Stored items:
►

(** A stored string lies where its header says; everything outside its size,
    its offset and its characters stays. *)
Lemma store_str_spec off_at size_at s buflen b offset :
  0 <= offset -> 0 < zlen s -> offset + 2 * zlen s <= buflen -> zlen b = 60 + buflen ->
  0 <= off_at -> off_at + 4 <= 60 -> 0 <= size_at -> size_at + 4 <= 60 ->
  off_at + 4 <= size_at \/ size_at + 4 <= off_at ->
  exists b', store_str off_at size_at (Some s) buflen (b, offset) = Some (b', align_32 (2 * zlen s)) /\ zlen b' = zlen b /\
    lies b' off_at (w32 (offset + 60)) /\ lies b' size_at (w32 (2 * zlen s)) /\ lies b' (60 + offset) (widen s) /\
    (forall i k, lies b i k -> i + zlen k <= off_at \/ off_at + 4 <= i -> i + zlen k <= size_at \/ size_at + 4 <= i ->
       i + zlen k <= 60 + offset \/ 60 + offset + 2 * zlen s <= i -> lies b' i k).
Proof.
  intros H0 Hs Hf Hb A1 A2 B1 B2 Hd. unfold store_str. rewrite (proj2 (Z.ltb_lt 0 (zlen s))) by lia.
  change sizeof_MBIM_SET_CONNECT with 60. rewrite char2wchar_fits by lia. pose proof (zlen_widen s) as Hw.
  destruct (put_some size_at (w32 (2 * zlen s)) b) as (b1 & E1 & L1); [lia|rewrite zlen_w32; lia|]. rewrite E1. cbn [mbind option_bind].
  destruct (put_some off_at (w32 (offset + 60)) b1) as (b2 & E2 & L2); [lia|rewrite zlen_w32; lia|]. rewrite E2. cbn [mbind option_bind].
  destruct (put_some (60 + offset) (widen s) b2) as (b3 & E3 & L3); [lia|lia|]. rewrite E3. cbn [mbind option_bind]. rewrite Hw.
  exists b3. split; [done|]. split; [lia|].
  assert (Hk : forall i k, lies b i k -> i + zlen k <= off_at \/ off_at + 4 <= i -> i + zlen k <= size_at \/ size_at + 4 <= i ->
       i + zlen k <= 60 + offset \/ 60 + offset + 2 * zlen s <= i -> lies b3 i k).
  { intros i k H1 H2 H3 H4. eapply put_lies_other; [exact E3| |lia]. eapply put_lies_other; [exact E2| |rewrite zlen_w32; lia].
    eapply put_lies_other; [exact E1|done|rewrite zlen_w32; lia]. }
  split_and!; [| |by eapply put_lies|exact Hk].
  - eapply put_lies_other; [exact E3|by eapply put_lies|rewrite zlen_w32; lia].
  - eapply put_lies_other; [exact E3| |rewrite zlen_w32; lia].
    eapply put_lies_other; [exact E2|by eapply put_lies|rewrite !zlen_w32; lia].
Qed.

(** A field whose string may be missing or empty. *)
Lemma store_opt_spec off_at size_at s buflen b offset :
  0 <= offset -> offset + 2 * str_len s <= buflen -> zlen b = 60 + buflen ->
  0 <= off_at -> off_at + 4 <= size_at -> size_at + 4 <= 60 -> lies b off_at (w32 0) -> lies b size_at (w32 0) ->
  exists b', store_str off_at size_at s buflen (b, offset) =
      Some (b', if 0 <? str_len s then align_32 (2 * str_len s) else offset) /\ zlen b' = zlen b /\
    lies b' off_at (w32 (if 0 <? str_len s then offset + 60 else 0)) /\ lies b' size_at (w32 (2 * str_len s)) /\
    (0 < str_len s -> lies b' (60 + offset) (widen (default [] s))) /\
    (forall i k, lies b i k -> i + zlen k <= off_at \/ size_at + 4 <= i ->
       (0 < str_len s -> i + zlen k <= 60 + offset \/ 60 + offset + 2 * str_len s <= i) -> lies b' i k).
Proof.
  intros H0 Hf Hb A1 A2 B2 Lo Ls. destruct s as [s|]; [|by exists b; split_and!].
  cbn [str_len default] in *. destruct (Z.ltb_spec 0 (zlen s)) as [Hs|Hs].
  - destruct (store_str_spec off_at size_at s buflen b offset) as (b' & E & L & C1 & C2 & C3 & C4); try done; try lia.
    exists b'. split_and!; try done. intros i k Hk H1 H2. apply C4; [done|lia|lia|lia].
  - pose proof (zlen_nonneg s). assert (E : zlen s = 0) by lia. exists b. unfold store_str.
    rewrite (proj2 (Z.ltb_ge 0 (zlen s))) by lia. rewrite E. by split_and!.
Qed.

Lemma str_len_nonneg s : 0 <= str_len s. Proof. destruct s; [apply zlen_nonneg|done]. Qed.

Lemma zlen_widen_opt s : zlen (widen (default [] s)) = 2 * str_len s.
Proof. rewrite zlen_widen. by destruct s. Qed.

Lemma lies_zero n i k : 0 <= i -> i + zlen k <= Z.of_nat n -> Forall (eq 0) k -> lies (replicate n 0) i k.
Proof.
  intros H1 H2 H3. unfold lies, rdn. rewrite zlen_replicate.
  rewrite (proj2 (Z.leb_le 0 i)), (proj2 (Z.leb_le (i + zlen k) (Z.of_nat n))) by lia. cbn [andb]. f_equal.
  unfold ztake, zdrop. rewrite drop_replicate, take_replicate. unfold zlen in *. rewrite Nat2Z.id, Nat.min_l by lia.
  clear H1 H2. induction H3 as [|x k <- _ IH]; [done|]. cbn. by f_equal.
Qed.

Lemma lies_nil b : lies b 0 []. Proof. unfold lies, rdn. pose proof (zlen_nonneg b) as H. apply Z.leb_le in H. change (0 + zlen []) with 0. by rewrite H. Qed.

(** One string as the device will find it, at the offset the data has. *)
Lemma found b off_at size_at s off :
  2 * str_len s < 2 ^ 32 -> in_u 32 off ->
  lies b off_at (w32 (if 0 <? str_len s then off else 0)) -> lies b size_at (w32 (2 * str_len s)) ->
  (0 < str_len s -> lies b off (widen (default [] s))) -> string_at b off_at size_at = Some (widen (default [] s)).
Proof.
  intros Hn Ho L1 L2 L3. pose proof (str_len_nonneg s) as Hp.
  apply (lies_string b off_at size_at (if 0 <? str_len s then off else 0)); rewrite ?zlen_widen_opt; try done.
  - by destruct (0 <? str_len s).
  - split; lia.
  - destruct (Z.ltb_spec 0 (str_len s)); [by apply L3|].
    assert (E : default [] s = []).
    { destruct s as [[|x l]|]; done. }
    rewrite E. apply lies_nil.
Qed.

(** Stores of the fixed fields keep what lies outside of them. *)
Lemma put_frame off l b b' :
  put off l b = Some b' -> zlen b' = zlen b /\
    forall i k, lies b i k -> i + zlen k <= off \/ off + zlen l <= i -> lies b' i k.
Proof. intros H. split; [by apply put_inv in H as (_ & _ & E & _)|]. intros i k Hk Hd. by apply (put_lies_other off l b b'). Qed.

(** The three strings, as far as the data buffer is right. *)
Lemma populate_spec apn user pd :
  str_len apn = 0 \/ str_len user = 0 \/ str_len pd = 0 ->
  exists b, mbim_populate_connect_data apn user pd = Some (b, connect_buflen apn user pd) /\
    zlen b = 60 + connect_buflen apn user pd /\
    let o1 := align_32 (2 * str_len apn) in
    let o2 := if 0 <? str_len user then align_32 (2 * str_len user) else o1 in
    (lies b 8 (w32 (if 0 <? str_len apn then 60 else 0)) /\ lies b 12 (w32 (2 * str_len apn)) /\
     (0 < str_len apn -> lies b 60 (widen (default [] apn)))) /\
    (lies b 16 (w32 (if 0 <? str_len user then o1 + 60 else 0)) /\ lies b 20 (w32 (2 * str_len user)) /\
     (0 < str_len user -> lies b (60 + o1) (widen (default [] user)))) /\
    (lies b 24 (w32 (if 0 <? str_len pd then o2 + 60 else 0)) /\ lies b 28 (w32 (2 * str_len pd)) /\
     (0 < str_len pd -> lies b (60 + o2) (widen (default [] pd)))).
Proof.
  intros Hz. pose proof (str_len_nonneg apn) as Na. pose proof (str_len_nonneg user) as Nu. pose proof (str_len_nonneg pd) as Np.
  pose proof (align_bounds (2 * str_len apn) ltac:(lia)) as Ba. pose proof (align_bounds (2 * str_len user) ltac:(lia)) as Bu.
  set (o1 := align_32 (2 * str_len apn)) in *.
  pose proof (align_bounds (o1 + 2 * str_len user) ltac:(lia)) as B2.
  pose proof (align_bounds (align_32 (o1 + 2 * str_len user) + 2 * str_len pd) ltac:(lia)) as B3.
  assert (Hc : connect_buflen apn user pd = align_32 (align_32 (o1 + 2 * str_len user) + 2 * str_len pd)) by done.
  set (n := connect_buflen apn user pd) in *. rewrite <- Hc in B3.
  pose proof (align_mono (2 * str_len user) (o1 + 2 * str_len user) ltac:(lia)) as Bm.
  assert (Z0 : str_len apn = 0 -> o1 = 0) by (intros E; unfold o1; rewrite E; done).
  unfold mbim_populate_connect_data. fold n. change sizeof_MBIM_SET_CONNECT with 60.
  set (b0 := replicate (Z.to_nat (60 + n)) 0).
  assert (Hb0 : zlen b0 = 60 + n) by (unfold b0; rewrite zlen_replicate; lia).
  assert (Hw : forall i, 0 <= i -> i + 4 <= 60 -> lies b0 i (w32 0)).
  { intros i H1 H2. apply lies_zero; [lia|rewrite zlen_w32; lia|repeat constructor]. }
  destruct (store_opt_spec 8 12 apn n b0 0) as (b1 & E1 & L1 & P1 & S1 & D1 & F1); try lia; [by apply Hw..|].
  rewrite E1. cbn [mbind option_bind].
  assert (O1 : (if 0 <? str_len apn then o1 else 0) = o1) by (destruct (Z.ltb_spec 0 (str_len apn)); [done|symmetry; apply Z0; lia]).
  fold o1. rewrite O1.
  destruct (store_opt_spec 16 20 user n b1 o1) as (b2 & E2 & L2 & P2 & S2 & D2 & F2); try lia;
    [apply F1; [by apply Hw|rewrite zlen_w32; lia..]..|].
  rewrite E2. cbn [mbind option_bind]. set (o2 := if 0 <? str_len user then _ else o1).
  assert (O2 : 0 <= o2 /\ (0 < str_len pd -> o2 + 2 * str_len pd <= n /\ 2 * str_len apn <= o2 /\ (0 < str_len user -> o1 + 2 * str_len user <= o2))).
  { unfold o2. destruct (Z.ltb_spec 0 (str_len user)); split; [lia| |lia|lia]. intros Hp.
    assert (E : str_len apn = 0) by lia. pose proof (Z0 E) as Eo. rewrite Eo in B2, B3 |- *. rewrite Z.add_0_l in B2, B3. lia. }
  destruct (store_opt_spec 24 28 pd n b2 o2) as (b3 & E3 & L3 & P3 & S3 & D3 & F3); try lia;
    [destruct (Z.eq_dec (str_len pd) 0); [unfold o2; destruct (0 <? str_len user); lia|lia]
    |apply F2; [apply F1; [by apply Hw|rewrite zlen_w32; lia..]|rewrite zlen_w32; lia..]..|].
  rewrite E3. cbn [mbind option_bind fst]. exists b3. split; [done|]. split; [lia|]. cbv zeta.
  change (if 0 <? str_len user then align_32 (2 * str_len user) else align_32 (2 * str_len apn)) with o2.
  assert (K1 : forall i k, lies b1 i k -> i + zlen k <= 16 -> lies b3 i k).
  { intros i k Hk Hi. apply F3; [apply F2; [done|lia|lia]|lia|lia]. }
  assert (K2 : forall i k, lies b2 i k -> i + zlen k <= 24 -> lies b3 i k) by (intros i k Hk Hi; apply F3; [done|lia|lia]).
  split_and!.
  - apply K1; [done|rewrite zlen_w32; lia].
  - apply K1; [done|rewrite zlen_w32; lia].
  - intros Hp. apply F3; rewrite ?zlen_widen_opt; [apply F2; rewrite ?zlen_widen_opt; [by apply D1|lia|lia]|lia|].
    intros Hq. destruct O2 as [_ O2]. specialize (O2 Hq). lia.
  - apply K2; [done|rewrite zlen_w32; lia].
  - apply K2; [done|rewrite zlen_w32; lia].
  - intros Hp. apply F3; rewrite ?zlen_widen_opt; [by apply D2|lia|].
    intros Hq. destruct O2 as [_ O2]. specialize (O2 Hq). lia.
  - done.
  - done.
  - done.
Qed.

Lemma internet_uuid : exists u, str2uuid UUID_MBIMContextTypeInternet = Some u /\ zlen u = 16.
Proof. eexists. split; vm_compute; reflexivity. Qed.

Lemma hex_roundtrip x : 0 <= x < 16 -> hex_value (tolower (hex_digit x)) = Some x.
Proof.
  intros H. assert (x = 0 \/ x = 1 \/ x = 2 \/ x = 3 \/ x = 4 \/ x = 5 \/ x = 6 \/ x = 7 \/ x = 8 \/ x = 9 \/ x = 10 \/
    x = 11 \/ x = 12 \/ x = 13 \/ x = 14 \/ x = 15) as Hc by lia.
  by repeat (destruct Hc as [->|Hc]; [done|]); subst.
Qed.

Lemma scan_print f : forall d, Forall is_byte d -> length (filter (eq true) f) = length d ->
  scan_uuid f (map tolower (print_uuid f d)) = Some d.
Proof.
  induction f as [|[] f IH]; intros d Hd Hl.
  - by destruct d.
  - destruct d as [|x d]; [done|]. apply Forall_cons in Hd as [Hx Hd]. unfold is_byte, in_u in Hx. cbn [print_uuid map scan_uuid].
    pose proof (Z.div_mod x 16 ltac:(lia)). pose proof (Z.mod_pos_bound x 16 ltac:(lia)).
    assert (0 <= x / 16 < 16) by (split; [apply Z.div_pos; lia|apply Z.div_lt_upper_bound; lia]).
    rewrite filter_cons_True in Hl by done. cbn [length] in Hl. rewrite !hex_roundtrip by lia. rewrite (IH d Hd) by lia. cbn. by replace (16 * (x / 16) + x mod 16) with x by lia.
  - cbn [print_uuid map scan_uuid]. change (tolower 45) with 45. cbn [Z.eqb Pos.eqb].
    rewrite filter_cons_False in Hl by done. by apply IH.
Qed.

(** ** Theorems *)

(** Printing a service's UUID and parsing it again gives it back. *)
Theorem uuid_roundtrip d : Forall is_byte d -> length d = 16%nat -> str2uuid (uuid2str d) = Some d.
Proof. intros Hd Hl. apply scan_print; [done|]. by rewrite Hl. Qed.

◄

**Exercise requirements**
Out of the data above, give again only the lines starting at the one holding "Lemma populate_spec apn" and ending at the one holding "(lies b 24 (w32", unchanged.

**Completed task**
Lemma populate_spec apn user pd :
  str_len apn = 0 \/ str_len user = 0 \/ str_len pd = 0 ->
  exists b, mbim_populate_connect_data apn user pd = Some (b, connect_buflen apn user pd) /\
    zlen b = 60 + connect_buflen apn user pd /\
    let o1 := align_32 (2 * str_len apn) in
    let o2 := if 0 <? str_len user then align_32 (2 * str_len user) else o1 in
    (lies b 8 (w32 (if 0 <? str_len apn then 60 else 0)) /\ lies b 12 (w32 (2 * str_len apn)) /\
     (0 < str_len apn -> lies b 60 (widen (default [] apn)))) /\
    (lies b 16 (w32 (if 0 <? str_len user then o1 + 60 else 0)) /\ lies b 20 (w32 (2 * str_len user)) /\
     (0 < str_len user -> lies b (60 + o1) (widen (default [] user)))) /\
    (lies b 24 (w32 (if 0 <? str_len pd then o2 + 60 else 0)) /\ lies b 28 (w32 (2 * str_len pd)) /\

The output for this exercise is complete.